Clear Sky Science · pt
A administração de N-acetilcisteína influencia a expressão de genes apoptóticos nas células da granulosa de mulheres inférteis diagnosticadas com endometriose
Por que esta pesquisa importa para a saúde das mulheres
A endometriose é uma condição dolorosa em que tecido semelhante ao revestimento uterino cresce onde não deveria, sendo uma das principais causas de infertilidade. Muitas mulheres que vivem com a doença ouvem que seus óvulos ou ovários têm “baixa qualidade”, mas as razões biológicas frequentemente permanecem vagas.
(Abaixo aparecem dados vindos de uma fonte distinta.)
Lemma pop_draining file_data rems inputs x heap next item heap' :
  draining file_data rems inputs (x :: heap) next -> pop_least x heap = (item, heap') ->
  Forall sorted_entries rems ->
  exists e r m entries n, item = mkItem e (sequence_number m) (mi_file item) /\
    rems !! mi_file item = Some (e :: r) /\ inputs !! mi_file item = Some m /\
    file_data !! mi_file item = Some entries /\ next !! mi_file item = Some n /\
    least rems inputs (mi_file item) e m /\
    draining file_data (<[mi_file item := r]> rems) inputs
      (advance entries m (mi_file item) n heap' next).1 (advance entries m (mi_file item) n heap' next).2.
Proof.
  intros Hd Hpop Hsorted. destruct (pop_least_spec _ _ _ _ Hpop) as (Hperm & _ & Hle).
  pose proof Hd as [(Hl1 & Hl2 & Hl3) Hheap _].
  assert (item ∈ heads 0 rems inputs) as Hin. { rewrite <-Hheap, Hperm. by left. }
  destruct (elem_of_heads _ _ _ _ Hin) as (i & e & r & m & Hr & Hm & ->). cbn [mi_file Nat.add] in *.
  destruct (lookup_lt_is_Some_2 file_data i) as [entries He].
  { apply lookup_lt_Some in Hr. lia. }
  destruct (lookup_lt_is_Some_2 next i) as [n Hn].
  { apply lookup_lt_Some in Hr. lia. }
  exists e, r, m, entries, n. split_and!; try done.
  - intros j r' m' e' Hr' Hm' He'.
    assert (exists h t, r' = h :: t) as (h & t & ->).
    { destruct r' as [|h t]; [by apply not_elem_of_nil in He'|eauto]. }
    assert (item_le (mkItem e (sequence_number m) i) (mkItem h (sequence_number m') j)) as Hhead.
    { pose proof (heads_elem rems 0 inputs j h t m' Hr' Hm') as Hj. rewrite <-Hheap, Hperm in Hj.
      apply elem_of_cons in Hj as [<-|Hj]; [apply item_le_refl|by apply Hle]. }
    unfold item_le in Hhead. cbn [mi_entry mi_seq] in Hhead.
    apply elem_of_cons in He' as [->|He']; [done|]. left.
    rewrite Forall_lookup in Hsorted. pose proof (Hsorted j _ Hr') as Hst. unfold sorted_entries in Hst.
    rewrite fmap_cons in Hst. apply StronglySorted_inv in Hst as [_ Hht].
    rewrite Forall_forall in Hht. pose proof (Hht (be_key e') ltac:(by apply list_elem_of_fmap_2)) as H.
    destruct Hhead as [Hh|[-> _]]; [by transitivity (be_key h)|done].
  - by apply (advance_draining file_data rems inputs (x :: heap) heap' next i e r m entries n).
Qed.

(** Taking the head of one of the inputs. *)
Lemma rems_split (rems : list (list BlockEntry)) i e r :
  rems !! i = Some (e :: r) ->
  exists A B, mjoin rems = A ++ e :: r ++ B /\ mjoin (<[i := r]> rems) = A ++ r ++ B.
Proof.
  intros Hr. pose proof (lookup_lt_Some _ _ _ Hr).
  exists (mjoin (take i rems)), (mjoin (drop (S i) rems)). split; [exact (mjoin_split rems i (e :: r) Hr)|].
  rewrite (mjoin_split (<[i := r]> rems) i r) by (by apply list_lookup_insert_eq).
  by rewrite take_insert_ge, drop_insert_lt by lia.
Qed.

Lemma rems_length (rems : list (list BlockEntry)) i e r :
  rems !! i = Some (e :: r) -> length (mjoin rems) = S (length (mjoin (<[i := r]> rems))).
Proof.
  intros Hr. destruct (rems_split rems i e r Hr) as (A & B & -> & ->). rewrite !length_app. cbn [length].
  rewrite length_app. lia.
Qed.

Lemma rems_encoded (rems : list (list BlockEntry)) i e r :
  rems !! i = Some (e :: r) ->
  encoded_sum (mjoin rems) = EncodedSize e + encoded_sum (mjoin (<[i := r]> rems)).
Proof.
  intros Hr. destruct (rems_split rems i e r Hr) as (A & B & -> & ->).
  rewrite !encoded_sum_app, encoded_sum_cons, encoded_sum_app. lia.
Qed.

Lemma elem_of_rems_insert (rems : list (list BlockEntry)) i e r e' :
  rems !! i = Some (e :: r) -> e' ∈ mjoin (<[i := r]> rems) -> e' ∈ mjoin rems.
Proof.
  intros Hr. destruct (rems_split rems i e r Hr) as (A & B & -> & ->).
  rewrite !elem_of_app, elem_of_cons, elem_of_app. tauto.
Qed.

(** ** Output files *)

(** The path [GenerateOutputPath] makes for a file number. *)
Definition out_path (dir : str) (lvl num : Z) : str :=
  dir ++ lit "/level" ++ to_string lvl ++ lit "_" ++ pad8 (to_string num) ++ lit ".sst".

Lemma pad8_value s : foldl undigit 0 (pad8 s) = foldl undigit 0 s.
Proof.
  unfold pad8. rewrite foldl_app. f_equal. induction (8 - length s)%nat as [|n IH]; [done|exact IH].
Qed.

Lemma out_path_inj dir lvl a b :
  0 <= a < 2 ^ 64 -> 0 <= b < 2 ^ 64 -> out_path dir lvl a = out_path dir lvl b -> a = b.
Proof.
  intros Ha Hb H. unfold out_path in H. do 4 apply app_inv_head in H. apply app_inv_tail in H.
  apply (f_equal (foldl undigit 0)) in H. rewrite !pad8_value in H.
  unfold to_string in H. rewrite !(proj2 (Z.ltb_ge _ _)), !digits_value in H by (cbn; lia). done.
Qed.

(** The file of [m] is a table that holds exactly [b]. *)
Definition holds_table (w : World) (path : str) (b : list BlockEntry) : Prop :=
  exists bs bloom, files w !! path = Some (table_bytes bs bloom) /\ table_ok bs bloom /\ mjoin bs = b.

Lemma holds_table_at w path b : healthy w -> holds_table w path b -> table_at w path b.
Proof. intros Hw (bs & bloom & Hf & Hok & <-). by apply (table_bytes_at w path bs bloom). Qed.

Record out_file (w : World) (dir : str) (lvl : Z) (lo hi : Z) (m : SSTableMeta) (b : list BlockEntry) : Prop := {
  of_table : holds_table w (filepath m) b;
  of_level : level m = lvl;
  of_range : exists first last', head b = Some first /\ last b = Some last' /\
    smallest_key m = be_key first /\ largest_key m = be_key last';
  of_number : exists num, lo <= num < hi /\ filepath m = out_path dir lvl num;
  of_fields : 0 <= file_size_bytes m < 2 ^ 64 /\ 0 <= sequence_number m < 2 ^ 64
}.

Lemma out_file_weaken w w' dir lvl lo hi hi' m b :
  out_file w dir lvl lo hi m b -> hi <= hi' ->
  (forall num, lo <= num < hi -> files w' !! out_path dir lvl num = files w !! out_path dir lvl num) ->
  out_file w' dir lvl lo hi' m b.
Proof.
  intros [Ht Hl Hr (num & Hn & Hp) Hd] Hhi Hsame. split; [|done|done| |done].
  - destruct Ht as (bs & bloom & Hf & Hok & Hj). exists bs, bloom. by rewrite Hp, Hsame, <-Hp.
  - exists num. split; [lia|done].
Qed.

(** The output side of the state: [batches] are on disk, [ms_entries] not yet. *)
Record outputs (w0 : World) (dir : str) (lvl lo : Z) (st : MergeState) (batches : list (list BlockEntry)) : Prop := {
  ou_healthy : healthy (ms_world st);
  ou_dir : cm_data_dir_ (ms_cm st) = dir;
  ou_number : 0 <= lo < next_file_number_ (ms_cm st);
  ou_path : ms_path st = out_path dir lvl (next_file_number_ (ms_cm st) - 1);
  ou_files : Forall2 (out_file (ms_world st) dir lvl lo (next_file_number_ (ms_cm st) - 1)) (ms_metas st) batches;
  ou_bytes : ms_bytes st = encoded_sum (ms_entries st);
  ou_frame : forall p, (forall num, lo <= num < next_file_number_ (ms_cm st) - 1 -> p <> out_path dir lvl num) ->
    files (ms_world st) !! p = files w0 !! p
}.

Section drain.
Context {abi : Abi}.

Lemma output_size_healthy w path estimate c :
  healthy w -> files w !! path = Some c -> output_size w path estimate = (Ret (Z.of_nat (length c)), w).
Proof.
  intros Hw Hf. unfold output_size, try_exists, try_file_size. rewrite !or_throw_healthy by done.
  unfold fs_exists, fs_file_size. by rewrite Hf.
Qed.

Lemma flush_output_spec w0 dir lvl lo st batches :
  outputs w0 dir lvl lo st batches -> ms_entries st <> [] -> sorted_entries (ms_entries st) ->
  encoded_sum (ms_entries st) < 2 ^ 30 -> Forall tombstone_plain (ms_entries st) ->
  next_file_number_ (ms_cm st) + 1 < 2 ^ 64 ->
  exists st', flush_output lvl st = Some (Ret StatusOk, st') /\
    outputs w0 dir lvl lo st' (batches ++ [ms_entries st]) /\
    ms_entries st' = [] /\ ms_heap st' = ms_heap st /\ ms_next st' = ms_next st /\
    ms_last_key st' = ms_last_key st /\ files_ (ms_cm st') = files_ (ms_cm st) /\
    max_level_ (ms_cm st') = max_level_ (ms_cm st) /\
    next_file_number_ (ms_cm st') = next_file_number_ (ms_cm st) + 1.
Proof.
  intros [Hw Hdir Hnum Hpath Hfiles Hbytes Hframe] Hne Hs Hsize Hp Hmax.
  destruct (WriteVectorToSSTable_spec (ms_world st) (ms_path st) (ms_entries st) Hw Hne Hs Hsize Hp)
    as (w' & Hwrite & Hw' & Htable & Hother).
  unfold flush_output. destruct (ms_entries st) as [|first rest] eqn:Ees; [done|].
  rewrite <-Ees in *. rewrite Hwrite. change (negb (IsOk StatusOk)) with false. cbn beta iota.
  destruct Htable as (bs & bloom & Hf & Hok & Hj).
  rewrite (output_size_healthy w' (ms_path st) (ms_bytes st) _ Hw' Hf).
  unfold GenerateOutputPath. eexists. split; [done|].
  set (n := next_file_number_ (ms_cm st)) in *.
  assert (u64 (n + 1) = n + 1) as Hu by (apply u64_small; lia).
  split; [|cbn; rewrite ?Hu; split_and!; done].
  split; cbn [ms_world ms_cm ms_path ms_metas ms_bytes ms_entries cm_data_dir_ next_file_number_]; rewrite ?Hu.
  - done.
  - done.
  - lia.
  - rewrite Hdir. unfold out_path. by replace (n + 1 - 1) with n by lia.
  - replace (n + 1 - 1) with n by lia. apply Forall2_app.
    + eapply Forall2_impl; [exact Hfiles|]. intros m b Hm. cbn beta in Hm.
      eapply out_file_weaken; [exact Hm|lia|]. intros num Hnum'. apply Hother. rewrite Hpath.
      intros E. apply out_path_inj in E; lia.
    + constructor; [|constructor]. split; cbn [filepath level smallest_key largest_key file_size_bytes sequence_number];
        [by exists bs, bloom|done| | |].
      * destruct (last (ms_entries st)) as [l|] eqn:El; [|by apply last_None in El].
        exists first, l. split; [by rewrite Ees|done].
      * exists (n - 1). split; [lia|done].
      * pose proof (len_table_bytes bs bloom Hok) as Hlen. unfold len in Hlen. lia.
  - done.
  - intros p Hpn. rewrite Hother; [|rewrite Hpath; apply Hpn; lia]. apply Hframe. intros num ?. apply Hpn. lia.
Qed.
End drain.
Este estudo investiga se um suplemento antioxidante comum, a N‑acetilcisteína (NAC), pode ajudar a proteger as células que nutrem os óvulos em desenvolvimento em mulheres com endometriose, potencialmente melhorando suas chances de gravidez.
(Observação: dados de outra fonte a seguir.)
(** The index points at the node that holds the key. *)
Lemma index_lookup cap c key :
  cache_inv cap c ->
  match hash_map_ c !! key with
  | None => key ∉ ci_key <$> items c
  | Some id => exists before data after,
      lru_list_ c = before ++ (id, mkCacheItem key data) :: after /\
      split_node id (lru_list_ c) = Some (before, mkCacheItem key data, after)
  end.
Proof.
  intros [_ Hk Hn _ Hm _ _]. rewrite Hm. destruct (list_to_map _ !! key) as [id|] eqn:E.
  - apply elem_of_list_to_map_2 in E. apply list_elem_of_fmap in E as ([j [k d]] & Heq & Hin).
    injection Heq as -> ->. apply list_elem_of_split in Hin as (before & after & Hl).
    exists before, d, after. split; [done|]. by apply split_node_spec.
  - apply not_elem_of_list_to_map_2 in E. by rewrite index_pairs_keys in E.
Qed.

(** ** The list operations on a list that holds the key once *)

Lemma filter_key_split (A B : list CacheItem) key d :
  NoDup (ci_key <$> A ++ mkCacheItem key d :: B) ->
  filter (fun it => ci_key it = key) (A ++ mkCacheItem key d :: B) = [mkCacheItem key d] /\
  lru_remove (A ++ mkCacheItem key d :: B) key = A ++ B.
Proof.
  intros Hnd. rewrite fmap_app, fmap_cons in Hnd. apply NoDup_middle in Hnd as [Hni _].
  assert (forall it, it ∈ A ++ B -> ci_key it <> key) as Hno.
  { intros it Hit E. apply Hni. cbn [ci_key]. rewrite <-fmap_app, <-E. by apply list_elem_of_fmap_2. }
  unfold lru_remove. rewrite !filter_app, filter_cons_True, filter_cons_False by (cbn; auto).
  rewrite !(filter_none (fun it => ci_key it = key)) by (intros it ?; apply Hno; set_solver).
  rewrite !(filter_all (fun it => ci_key it <> key)) by (intros it ?; apply Hno; set_solver). done.
Qed.

Lemma lru_absent (l : list CacheItem) key :
  (key ∉ ci_key <$> l) -> filter (fun it => ci_key it = key) l = [] /\ lru_remove l key = l.
Proof.
  intros Hni. assert (forall it, it ∈ l -> ci_key it <> key) as Hno.
  { intros it Hit <-. apply Hni. by apply list_elem_of_fmap_2. }
  split; [apply filter_none, Hno|apply filter_all, Hno].
Qed.

(** ** Eviction *)

Lemma lru_fit_all b l : total_size l <= b -> lru_fit b l = l.
Proof.
  revert b. induction l as [|it l IH]; intros b Hb; [done|]. rewrite total_size_cons in Hb.
  pose proof (total_size_nonneg l). cbn [lru_fit]. rewrite (proj2 (Z.leb_le _ _)) by lia.
  f_equal. apply IH. lia.
Qed.

Lemma lru_fit_snoc b l it : b < total_size (l ++ [it]) -> lru_fit b (l ++ [it]) = lru_fit b l.
Proof.
  revert b. induction l as [|x l IH]; intros b Hb; cbn [app lru_fit].
  - cbn [app] in Hb. rewrite total_size_cons in Hb. change (total_size []) with 0 in Hb.
    by rewrite (proj2 (Z.leb_gt _ _)) by lia.
  - cbn [app] in Hb. rewrite total_size_cons in Hb. destruct (item_size x <=? b); [|done].
    f_equal. apply IH. lia.
Qed.

Lemma lru_fit_total b l : 0 <= b -> total_size (lru_fit b l) <= b.
Proof.
  revert b. induction l as [|it l IH]; intros b Hb; [done|]. cbn [lru_fit].
  destruct (Z.leb_spec (item_size it) b); [|done]. rewrite total_size_cons.
  specialize (IH (b - item_size it) ltac:(lia)). lia.
Qed.

(** Everything but the capacity bound. *)
Record cache_pre (cap : Z) (c : BlockCache) : Prop := {
  cp_cap : capacity_bytes_ c = cap;
  cp_keys : NoDup (ci_key <$> items c);
  cp_nodes : NoDup (lru_list_ c).*1;
  cp_fresh : Forall (fun n => (n < fresh_node c)%nat) (lru_list_ c).*1;
  cp_map : hash_map_ c = list_to_map (index_pairs (lru_list_ c));
  cp_size : current_size_bytes_ c = total_size (items c);
  cp_bound : total_size (items c) < 2 ^ 64
}.

Lemma index_pairs_snoc l n : index_pairs (l ++ [n]) = index_pairs l ++ [(ci_key n.2, n.1)].
Proof. unfold index_pairs. by rewrite fmap_app. Qed.

Lemma evict_spec cap n : forall c,
  0 <= cap -> cache_pre cap c -> n = length (lru_list_ c) ->
  cache_inv cap (evict n c) /\ items (evict n c) = lru_fit cap (items c).
Proof.
  induction n as [|n IH]; intros c Hcap Hpre Hn.
  - destruct Hpre as [H1 H2 H3 H4 H5 H6 H7]. cbn [evict].
    assert (lru_list_ c = []) as E by (by apply length_zero_iff_nil). unfold items in *. rewrite E in *.
    split; [|done]. split; try done; unfold items; by rewrite E.
  - cbn [evict]. rewrite (cp_cap _ _ Hpre), (cp_size _ _ Hpre).
    destruct (Z.ltb_spec cap (total_size (items c))) as [Hlt|Hge].
    + destruct (last (lru_list_ c)) as [[id it]|] eqn:El.
      2: { apply last_None in El. by rewrite El in Hn. }
      apply last_Some in El as [l El]. destruct Hpre as [H1 H2 H3 H4 H5 H6 H7].
      unfold items in *. rewrite El in *. rewrite length_app in Hn. cbn in Hn.
      rewrite take_app_length' by lia. rewrite !fmap_app in *. cbn [fmap list_fmap snd fst] in *.
      rewrite total_size_app in *. rewrite total_size_cons in *. change (total_size []) with 0 in *.
      pose proof (total_size_nonneg l.*2). pose proof (item_size_range it).
      apply NoDup_app in H2 as (H2 & H2' & _). apply NoDup_app in H3 as (H3 & _ & _).
      apply Forall_app in H4 as [H4 _].
      destruct (IH (mkCache cap (u64 (total_size l.*2 + (item_size it + 0) - item_size it)) l
                      (delete (ci_key it) (hash_map_ c)) (fresh_node c) (hits_ c) (misses_ c))) as [Hinv Hit].
      * done.
      * split; unfold items; cbn [lru_list_ fresh_node hash_map_ current_size_bytes_ capacity_bytes_]; auto.
        -- rewrite H5, index_pairs_snoc, list_to_map_app. cbn [snd fst list_to_map foldr].
           assert ((list_to_map (index_pairs l) : gmap str nat) !! ci_key it = None) as Hnone.
           { apply not_elem_of_list_to_map_1. rewrite index_pairs_keys. intros Hin.
             apply (H2' _ Hin). by left. }
           change (<[ci_key it := id]> ∅ : gmap str nat) with ({[ ci_key it := id ]} : gmap str nat).
           rewrite <-insert_union_singleton_r by done. by apply delete_insert_id.
        -- rewrite u64_small by lia. lia.
        -- lia.
      * cbn. lia.
      * split; [exact Hinv|]. rewrite Hit. cbn [lru_list_]. symmetry. apply lru_fit_snoc.
        rewrite total_size_app, total_size_cons. change (total_size []) with 0. lia.
    + split; [destruct Hpre; by split|]. by rewrite lru_fit_all.
Qed.

(** ** The operations implement the abstract ones *)

(** The index of a list does not depend on the order of its nodes. *)
Lemma index_pairs_perm l1 l2 :
  l1 ≡ₚ l2 -> NoDup (ci_key <$> l1.*2) ->
  (list_to_map (index_pairs l1) : gmap str nat) = list_to_map (index_pairs l2).
Proof.
  intros Hp Hnd. apply list_to_map_proper; [by rewrite index_pairs_keys|]. unfold index_pairs. by rewrite Hp.
Qed.

Lemma total_size_perm l1 l2 : l1 ≡ₚ l2 -> total_size l1 = total_size l2.
Proof.
  unfold total_size. induction 1; cbn in *; unfold zsum in *; cbn in *; lia.
Qed.

(** Moving a node to the front. *)
Lemma cache_inv_front cap c n before after hits misses :
  cache_inv cap c -> lru_list_ c = before ++ n :: after ->
  cache_inv cap (mkCache (capacity_bytes_ c) (current_size_bytes_ c) (n :: before ++ after) (hash_map_ c)
                   (fresh_node c) hits misses).
Proof.
  intros [H1 H2 H3 H4 H5 H6 H7] Hl.
  assert (lru_list_ c ≡ₚ n :: before ++ after) as Hp by (rewrite Hl; symmetry; apply Permutation_middle).
  assert (items c ≡ₚ (n :: before ++ after).*2) as Hpi by (unfold items; by rewrite Hp).
  split; unfold items; cbn [lru_list_ fresh_node hash_map_ current_size_bytes_ capacity_bytes_]; auto.
  - by rewrite <-Hpi.
  - by rewrite <-Hp.
  - by rewrite <-Hp.
  - rewrite H5. by apply index_pairs_perm.
  - rewrite H6. by apply total_size_perm.
  - by rewrite <-(total_size_perm _ _ Hpi).
Qed.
Dano oculto pelo “enferrujamento” celular
Cientistas cada vez mais suspeitam que o estresse oxidativo — essencialmente, uma sobrecarga de moléculas reativas à base de oxigênio que agem como uma ferrugem biológica — desempenha um papel central na endometriose. Essas moléculas reativas podem danificar muitos tecidos, incluindo as células da granulosa que envolvem e alimentam cada óvulo no ovário. Quando o estresse oxidativo é alto, essas células auxiliares têm maior probabilidade de entrar em morte celular programada, um processo de autodestruição conhecido como apoptose. Se muitas células da granulosa morrerem, o óvulo que elas sustentam pode não se desenvolver adequadamente, reduzindo as chances de fertilização e a qualidade do embrião.

Um olhar mais atento a um ajudante antioxidante
A N‑acetilcisteína é um medicamento barato usado há muito tempo para outras condições e também atua como um antioxidante potente, neutralizando diretamente moléculas reativas e fortalecendo as defesas naturais do organismo. Para verificar se a NAC poderia proteger as células ovarianas em mulheres com infertilidade relacionada à endometriose, os pesquisadores realizaram um ensaio clínico randomizado, duplo-cego e controlado por placebo. Mulheres inférteis com diagnóstico de endometriose moderada a grave receberam comprimidos de NAC (1200 miligramas por dia) ou comprimidos placebo idênticos por seis semanas durante seu ciclo de tratamento de fertilidade. Amostras de sangue e das folículos ovarianos foram coletadas antes e depois desse período, permitindo à equipe testar tanto a capacidade antioxidante total no sangue quanto a atividade gênica dentro das células da granulosa.
O que mudou no sangue e nas células ovarianas
No sangue, as mulheres que tomaram NAC mostraram um aumento claro na capacidade antioxidante total, uma medida resumo de quão bem o sangue pode neutralizar o estresse oxidativo. Os níveis de uma enzima antioxidante-chave, a superóxido dismutase, também tenderam a aumentar, embora essa alteração específica não tenha sido forte do ponto de vista estatístico. Dentro das células da granulosa, os pesquisadores mediram a atividade de genes que promovem ou impedem a autodestruição celular. Após o tratamento com NAC, o gene anti-morte Bcl‑2 mostrou maior atividade, enquanto dois genes pró-morte, Bax e Caspase‑3, apresentaram atividade reduzida em comparação com o grupo placebo, sugerindo uma tendência à sobrevivência celular, embora o pequeno número de participantes tenha impedido que essas diferenças atingissem significância estatística convencional.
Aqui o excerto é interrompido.